Nope, you don't have the same iterative power as you would in Pyspark, but you can certainly achieve a lot. I've not tested whether Databricks SQL Functions work inside DLT, but if they do that's most of the functionality you list covered!

@morrolan Жыл бұрын

I always develop/test my notebook code locally, and then as a final step deploy to Databricks. With DLT, I feel the costs will skyrocket with those clusters needing to be running, and also it is very slow. I am really hesitant to use this in it's current state.

@tiagorente2860 2 жыл бұрын

We write our notebooks in Scala but looking at you video the supported languages are Pythion and SQL. Do you know if Scala will be a possible language to use in DLT?

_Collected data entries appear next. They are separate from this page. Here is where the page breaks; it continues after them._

Lemma records_consecutive l i a b : records_of D l -> l !! i = Some a -> l !! Datatypes.S i = Some b -> seq b = seq a + 1.
Proof.
  intros [Hs Hr] Ha Hb. pose proof (sorted_lookup l _ _ _ _ Hs Ha Hb ltac:(lia)).
  assert (HDa : D !! seq a = Some a) by (apply Hr; split; [by eapply list_elem_of_lookup_2|done]).
  assert (HDb : D !! seq b = Some b) by (apply Hr; split; [by eapply list_elem_of_lookup_2|done]).
  destruct (sp_dom _ _ _ Hsp (seq a)) as [Ra _]. destruct (sp_dom _ _ _ Hsp (seq b)) as [Rb _].
  specialize (Ra ltac:(by eexists)). specialize (Rb ltac:(by eexists)).
  destruct (sp_dom _ _ _ Hsp (seq a + 1)) as [_ [c Hc]]; [lia|]. apply Hr in Hc as [Hc Hsc].
  apply list_elem_of_lookup in Hc as [j Hj]. pose proof (sorted_rank _ _ _ _ _ Hs Ha Hj ltac:(lia)).
  destruct (decide (j = Datatypes.S i)) as [->|]; [simplify_eq; lia|].
  pose proof (sorted_lookup _ _ _ _ _ Hs Hb Hj ltac:(lia)). lia.
Qed.

Lemma records_last l b : records_of D l -> last l = Some b -> seq b = m.
Proof.
  intros [Hs Hr] Hb. rewrite last_lookup in Hb.
  assert (HDb : D !! seq b = Some b) by (apply Hr; split; [by eapply list_elem_of_lookup_2|done]).
  destruct (sp_dom _ _ _ Hsp (seq b)) as [Rb _]. specialize (Rb ltac:(by eexists)).
  destruct (sp_dom _ _ _ Hsp m) as [_ [c Hc]]; [lia|]. apply Hr in Hc as [Hc Hsc].
  apply list_elem_of_lookup in Hc as [j Hj]. apply lookup_lt_Some in Hj as Hlt.
  destruct (decide (j = pred (length l))) as [->|]; [simplify_eq; done|].
  pose proof (sorted_lookup _ _ _ _ _ Hs Hj Hb ltac:(lia)). lia.
Qed.

(** A tail of at least one record holds the newest, and stands for its entries of the log. *)
Lemma tail_facts n l : (0 < n)%nat -> is_tail n D l ->
  (forall r, r ∈ l -> D !! seq r = Some r)
  /\ (forall i a b, l !! i = Some a -> l !! Datatypes.S i = Some b -> seq b = seq a + 1)
  /\ match last l with Some b => seq b = m | None => m = 0 end.
Proof.
  intros Hn (older & Hr & Hlen). split_and!.
  - intros r Hin. apply Hr. split; [apply elem_of_app; by right|done].
  - intros i a b Ha Hb. apply (records_consecutive (older ++ l) (length older + i) a b Hr).
    + rewrite lookup_app_r by lia. by replace (length older + i - length older)%nat with i by lia.
    + rewrite lookup_app_r by lia. by replace (Datatypes.S (length older + i) - length older)%nat with (Datatypes.S i) by lia.
  - destruct (last l) as [b|] eqn:Eb.
    + apply (records_last (older ++ l) b Hr). by rewrite last_app, Eb.
    + apply last_None in Eb as ->. rewrite app_nil_r in *. simpl in Hlen.
      assert (older = []) as -> by (destruct older; [done|simpl in Hlen; lia]).
      pose proof (sp_lo _ _ _ Hsp). destruct (decide (l1 = m + 1)) as [He|Hne]; [by apply (sp_empty _ _ _ Hsp)|].
      destruct (sp_dom _ _ _ Hsp m) as [_ [c Hc]]; [lia|]. apply Hr in Hc as [Hc _]. by apply not_elem_of_nil in Hc.
Qed.

Lemma tail_one l : is_tail 1 D l -> default 0 (seq <$> anchor l) = m /\ (forall p, D !! m = Some p -> anchor l = Some p).
Proof.
  intros Ht. destruct (tail_facts 1 l ltac:(lia) Ht) as (Hin & _ & Hl). destruct Ht as (older & _ & Hlen).
  destruct l as [|r [|r' l]]; [| |exfalso; cbn [length] in Hlen; rewrite length_app in Hlen; lia].
  - simpl in Hl. subst m. split; [done|]. intros p Hp. exfalso.
    destruct (sp_dom _ _ _ Hsp 0) as [H0 _]. pose proof (sp_lo _ _ _ Hsp). specialize (H0 ltac:(by eexists)). lia.
  - simpl in *. split; [done|]. intros p Hp. rewrite <- Hl, (Hin r) in Hp by (by apply list_elem_of_here). by simplify_eq.
Qed.
End tails.

Lemma max_seq_bounds l b : (forall r, r ∈ l -> seq r <= seq b) -> b ∈ l -> 0 <= seq b -> max_seq l = seq b.
Proof.
  intros Hle Hin Hp. assert (Hc : forall a k, max_seq (a :: k) = Z.max (seq a) (max_seq k)) by done.
  assert (Hup : forall k, (forall r, r ∈ k -> seq r <= seq b) -> max_seq k <= seq b).
  { intros k. induction k as [|a k IH]; intros Hk; [done|]. rewrite Hc.
    pose proof (Hk a ltac:(by apply list_elem_of_here)). pose proof (IH ltac:(intros; apply Hk; by apply list_elem_of_further)). lia. }
  assert (Hdn : forall k, b ∈ k -> seq b <= max_seq k).
  { intros k. induction k as [|a k IH]; intros Hk; [by apply not_elem_of_nil in Hk|]. rewrite Hc.
    apply elem_of_cons in Hk as [<-|Hk]; [lia|]. pose proof (IH Hk). lia. }
  pose proof (Hup l Hle). pose proof (Hdn l Hin). lia.
Qed.

Lemma max_seq_last l b : linked l -> last l = Some b -> 0 <= seq b -> max_seq l = seq b.
Proof.
  intros Hl Hb Hp. apply max_seq_bounds; [intros r; by apply linked_last_greatest| |done].
  apply last_Some in Hb as [l' ->]. set_solver.
Qed.

Lemma verified_linked prev l :
  verify_chain sha256_hex prev l = None ->
  (forall i a b, l !! i = Some a -> l !! Datatypes.S i = Some b -> seq b = seq a + 1) ->
  linked l /\ Forall valid l /\ match prev, l with Some p, r :: _ => prev_hash r = p | _, _ => True end.
Proof.
  revert prev. induction l as [|r l IH]; intros prev Hv Hs; [by destruct prev|]. simpl in Hv.
  destruct (String.eqb_spec (hash r) (compute_hash r)) as [Hd|]; [|done]. simpl in Hv.
  assert (Hp : match prev with Some p => prev_hash r = p | None => True end).
  { destruct prev as [p|]; [|done]. by destruct (String.eqb_spec (prev_hash r) p). }
  assert (Hv' : verify_chain sha256_hex (Some (hash r)) l = None).
  { destruct prev as [p|]; [|done]. by destruct (String.eqb_spec (prev_hash r) p). }
  destruct (IH _ Hv') as (Hl & Hval & Hh); [intros i a b Ha Hb; by apply (Hs (Datatypes.S i))|].
  split_and!; [|by constructor|done]. destruct l as [|r' l]; [done|]. split_and!; [by apply (Hs 0%nat)|done|done].
Qed.

(** ** Renumbering *)

Lemma rechain_facts s prev l :
  let l' := to_record <$> rechain sha256_hex s prev l in
  linked l' /\ Forall valid l' /\ Forall (fun r => s <= seq r) l'
  /\ (forall f, head l' = Some f -> seq f = s /\ prev_hash f = prev)
  /\ match last l' with Some b => seq b = s + Z.of_nat (length l) - 1 | None => l = [] end.
Proof.
  revert s prev. induction l as [|e l IH]; intros s prev; [done|]. cbn [rechain]. cbv zeta. rewrite fmap_cons.
  set (r := sealed sha256_hex (set_link s prev (to_record e))). destruct (IH (s + 1) (hash r)) as (Hl & Hv & Hs & Hh & Hb).
  set (l' := to_record <$> rechain sha256_hex (s + 1) (hash r) l) in *. cbn [to_record]. split_and!.
  - destruct l' as [|r' l'']; [done|]. destruct (Hh r' eq_refl) as [? ?]. by split_and!.
  - by constructor.
  - constructor; [done|]. eapply Forall_impl; [exact Hs|]. simpl. intros. lia.
  - intros f [= <-]. done.
  - rewrite last_cons. destruct (last l') as [b|]; [rewrite Hb; cbn [length]; lia|]. rewrite Hb. simpl. lia.
Qed.

Lemma seeded_here l : Forall (fun e => recorded_here e = true) l -> seeded l = ([], l).
Proof. destruct l as [|e l]; [done|]. intros [He _]%Forall_cons. simpl. by rewrite He. Qed.

(** ** Every step *)

Context (Hspan0 : spans D0 lo m0) (Hkey0 : keyed D0).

@AdvancingAnalytics 2 жыл бұрын

Honestly don't know! Some of the more abstracted Databricks elements (table access control, passthrough ADD etc) are python/SQL only, so it may be a similar limitation? No idea what the future plan is inside Databricks! Simon

@advanceddataengineering3784 2 жыл бұрын

Is it possible to use some other source like a JDBC database or azure event hub instead of cloud files? BTW, I watch your videos regularly. Great Work!! Thanks.

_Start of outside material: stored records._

Lemma a_panicking_read_is_the_last_witness :
  reads (mkFleet (node demo_reading) [TDone] (denied demo_reading) 16 [16]) = [16].
Proof.
  exact (proj2 (proj2 (a_panicking_read_is_the_last {["vk_a"]} demo_denied 10 demo_reading 0 16 _ demo_times demo_known demo_run1
    eq_refl (rtc_refl _ _)))).
Defined.

Lemma an_idle_node_accepts_a_dead_token_witness :
  exists y, rtc fleet_step (booted ∅ ∅ 0) y /\ clock y = 3600 /\ denied y !! "vk_a" = Some 0
            /\ tasks y = [TRead 3600] /\ is_denied "vk_a" (node y) = false.
Proof. apply (an_idle_node_accepts_a_dead_token "vk_a" (Z.to_nat 3600)). vm_compute. discriminate. Defined.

@AdvancingAnalytics 2 жыл бұрын

Yep, anything that has a spark dataframe reader! I'm sure there's a little bit of nuance with the weirder ones like event hubs, but it's just spinning up a spark job so should be doable with most things spark can read! Simon

@alexischicoine2072 3 жыл бұрын

Love your channel. Regarding the import dlt I found it annoying as well. I think it might be possible to hack together a fake import dlt to be able to have the function definitions at least run and provide some autocomplete with doc strings. I'm going to look into it if I can grab some source code at runtime. Have you had a chance to look at the new multi-task jobs / orchestration? For example I got a use case where I run a merge from some parquet source into a delta table that I then use as my first source for streaming in my delta live tables pipeline. With this new feature they can be ran one after the other in the same job. Keep up the good work your videos are really clear and you have an engaging presentation.

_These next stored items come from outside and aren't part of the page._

(* ===== verification/AuthSigV4.v ===== *)
(** * AuthSigV4: AWS signatures, made and checked (sigv4.rs, auth/mod.rs, proto/bedrock/writer.rs)

    One canonicalization serves the requests the proxy signs for an upstream and the ones a client signs
    for the proxy.  SHA-256, HMAC and hexadecimal are parameters; a byte string is a string. *)

From Stdlib Require Import Ascii.
From stdpp Require Import pretty.
From S2P Require Import Prelude Breaker Float64 Json Windows Groups MemoryStore Revocation AuthKeys.

#[local] Open Scope Z_scope.

Definition SECS_PER_DAY : Z := 86400.
Definition SECS_PER_HOUR : Z := 3600.
Definition SIGV4_ALGORITHM : string := "AWS4-HMAC-SHA256".
Definition SIGV4_TERMINATION : string := "aws4_request".
Definition SIGV4_KEY_PREFIX : string := "AWS4".
Definition X_AMZ_DATE : string := "x-amz-date".
Definition X_AMZ_CONTENT_SHA256 : string := "x-amz-content-sha256".
Definition X_AMZ_SECURITY_TOKEN : string := "x-amz-security-token".
Definition CLOCK_SKEW_SECS : Z := 300.

Definition newline : string := String (ascii_of_nat 10) EmptyString.

(** ** Text *)

(** [s.split(c)] *)
Fixpoint split (c : ascii) (s : string) : list string :=
  match s with
  | EmptyString => [EmptyString]
  | String a s =>
      if Ascii.eqb a c then EmptyString :: split c s
      else match split c s with w :: ws => String a w :: ws | [] => [String a EmptyString] end
  end.

Fixpoint map_chars (f : ascii -> ascii) (s : string) : string :=
  match s with EmptyString => EmptyString | String a s => String (f a) (map_chars f s) end.

Fixpoint all_chars (f : ascii -> bool) (s : string) : bool :=
  match s with EmptyString => true | String a s => f a && all_chars f s end.

Definition lower (a : ascii) : ascii := if between 65 90 (byte_of a) then ascii_of_N (N_of_ascii a + 32) else a.

(** [str_to_ascii_lowercase]; header names and hexadecimal are ASCII, where [to_lowercase] is the same. *)
Definition str_to_ascii_lowercase (s : string) : string := map_chars lower s.
Definition eq_ignore_ascii_case (a b : string) : bool := String.eqb (str_to_ascii_lowercase a) (str_to_ascii_lowercase b).

(** [HeaderValue::to_str]: visible ASCII and tabs. *)
Definition to_str (v : string) : option string :=
  if all_chars (fun a => between 32 126 (byte_of a) || (byte_of a =? 9)) v then Some v else None.

Definition upper_hex_digit (n : Z) : ascii := ascii_of_N (Z.to_N (if n <? 10 then 48 + n else 55 + n)).

Definition unreserved (a : ascii) : bool :=
  let b := byte_of a in
  between 65 90 b || between 97 122 b || between 48 57 b || (b =? 45) || (b =? 95) || (b =? 46) || (b =? 126) || (b =? 47).

Fixpoint uri_encode_path (path : string) : string :=
  match path with
  | EmptyString => EmptyString
  | String a s =>
      if unreserved a then String a (uri_encode_path s)
      else String "%"%char (String (upper_hex_digit (byte_of a / 16)) (String (upper_hex_digit (byte_of a mod 16)) (uri_encode_path s)))
  end.

(** Runs of spaces become one, leading and trailing ones go: whether a space is pending, whether anything
    was put out. *)
Fixpoint canonicalize (prev_space started : bool) (v : string) : string :=
  match v with
  | EmptyString => EmptyString
  | String a v =>
      if Ascii.eqb a " "%char then canonicalize true started v
      else let rest := String a (canonicalize false true v) in
           if prev_space && started then String " "%char rest else rest
  end.

Definition canonicalize_header_value (v : string) : string := canonicalize false false v.

(** ** Time *)

(** [{n:0w}] *)
Definition pad (w : nat) (n : Z) : string :=
  let s := pretty n in String.concat EmptyString (repeat "0" (w - String.length s)) +:+ s.

Definition format_amz_time (epoch_secs : Z) : string * string :=
  let days := epoch_secs / SECS_PER_DAY in
  let sod := epoch_secs mod SECS_PER_DAY in
  let '(h, mi, s) := (sod / SECS_PER_HOUR, sod mod SECS_PER_HOUR / 60, sod mod 60) in
  let '(year, month, day) := civil_from_days days in
  let date := pad 4 year +:+ pad 2 month +:+ pad 2 day in
  (date +:+ "T" +:+ pad 2 h +:+ pad 2 mi +:+ pad 2 s +:+ "Z", date).

Definition is_digit (a : ascii) : bool := between 48 57 (byte_of a).

(** All digits, as a number: at most four of them here. *)
Definition digits (s : string) : option Z :=
  if all_chars is_digit s then parse_u64 s else None.

Definition parse_amz_date (amzdate : string) : option Z :=
  if negb (String.length amzdate =? 16)%nat || negb (bool_decide (String.get 8 amzdate = Some "T"%char))
     || negb (bool_decide (String.get 15 amzdate = Some "Z"%char)) then None
  else if negb (all_chars (fun a => byte_of a <? 128) amzdate) then None
  else
    year ← digits (String.substring 0 4 amzdate);
    month ← digits (String.substring 4 2 amzdate);
    day ← digits (String.substring 6 2 amzdate);
    hour ← digits (String.substring 9 2 amzdate);
    min ← digits (String.substring 11 2 amzdate);
    sec ← digits (String.substring 13 2 amzdate);
    if negb (between 1 12 month) || negb (between 1 31 day) || (23 <? hour) || (59 <? min) || (60 <? sec) then None
    else
      let epoch := days_from_civil year month day * SECS_PER_DAY + hour * SECS_PER_HOUR + min * 60 + sec in
      if epoch <? 0 then None else Some epoch.

(** ** Signing *)

Class Digests := {
  sha256_hex : string -> string;
  hmac : string -> string -> string;
  hex : string -> string;
}.

Section sigv4.
Context {D : Digests}.

Definition signing_key (secret datestamp region service : string) : string :=
  hmac (hmac (hmac (hmac (SIGV4_KEY_PREFIX +:+ secret) datestamp) region) service) SIGV4_TERMINATION.

(** [sort_by] of the names: stable. *)
Fixpoint insert_header (h : string * string) (l : list (string * string)) : list (string * string) :=
  match l with
  | [] => [h]
  | g :: l => if String.leb h.1 g.1 then h :: g :: l else g :: insert_header h l
  end.

Definition sort_headers (l : list (string * string)) : list (string * string) := foldr insert_header [] l.

Definition canonical_request (method uri querystring : string) (h : list (string * string)) (signed_headers payload_hash : string) : string :=
  method +:+ newline +:+ uri +:+ newline +:+ querystring +:+ newline
  +:+ String.concat EmptyString ((fun kv => kv.1 +:+ ":" +:+ kv.2 +:+ newline) <$> h) +:+ newline
  +:+ signed_headers +:+ newline +:+ payload_hash.

Definition sign_v4 (secret region service method canonical_uri canonical_querystring : string) (headers : list (string * string))
    (payload_hash amzdate datestamp : string) : string * string :=
  let h := sort_headers ((fun kv => (str_to_ascii_lowercase kv.1, canonicalize_header_value kv.2)) <$> headers) in
  let signed_headers := String.concat ";" h.*1 in
  let request := canonical_request method canonical_uri canonical_querystring h signed_headers payload_hash in
  let scope := datestamp +:+ "/" +:+ region +:+ "/" +:+ service +:+ "/" +:+ SIGV4_TERMINATION in
  let string_to_sign := SIGV4_ALGORITHM +:+ newline +:+ amzdate +:+ newline +:+ scope +:+ newline +:+ sha256_hex request in
  (hex (hmac (signing_key secret datestamp region service) string_to_sign), signed_headers).

(** ** Checking *)

Inductive SigError :=
  | MissingAuthorization | MalformedAuthorization | MissingDate | StaleDate | SignedHeadersMismatch | SignatureMismatch.

Record ParsedAuthHeader := mkParsed {
  access_key_id : string;
  datestamp : string;
  region : string;
  service : string;
  signed_headers : string;
  signature : string;
}.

@AdvancingAnalytics 3 жыл бұрын

I'm holding off on mocking up the dlt library for now - I'm hoping that it'll be baked into future DBX runtimes (at least for autocomplete etc as you say), and it's just the preview nature that means it uses a custom runtime... but we'll see what it looks like as it moves towards general availability! Haven't looked at multi-task jobs yet - I checked yesterday and my workspace isn't enabled yet. I'll have a check early next week and put together a quick vid! Simon

@joyyoung3288 Жыл бұрын

please help the storage location? as bump into some problems.

@denisgodunov6157 5 ай бұрын

Transformations very similar to what we have in DBT

@thomasadams6860 3 жыл бұрын

Thoughts on dbt compared to this? Seems very similar.

@AdvancingAnalytics 3 жыл бұрын

Yeah, seems to be aiming at a similar space but has a lot less polish so far. Honestly I've only dabbled with DBT so can't comment much further!

@dmitryanoshin8004 3 жыл бұрын

Does it replace Azure Data Factory in some extension?

@AdvancingAnalytics 3 жыл бұрын

Potentially - certainly does some of the orchestration elements, but certainly isn't as good at other workflow elements, copying data into the platform etc!

@prashantthakur4324 2 жыл бұрын

Would it be possible to use Delta Live tables for some temporary jobs like giving user a decrypted data where a decryption job runs and once the use is over we delete the data from Workspace

@AdvancingAnalytics 2 жыл бұрын

You certainly could - seems like a lot of setup if it's a throwaway bit of data. Probably easier to manage that via a custom notebook?

@prashantthakur4324 2 жыл бұрын

@@AdvancingAnalytics we would like to expose this to other clients like Tableau so within databricks custom notebook is fine for external clients we wanted to use this option

@PersonOfBook 2 жыл бұрын

How is this different from an SQL View. Also can I do upserts and deletes on a Delta table using this?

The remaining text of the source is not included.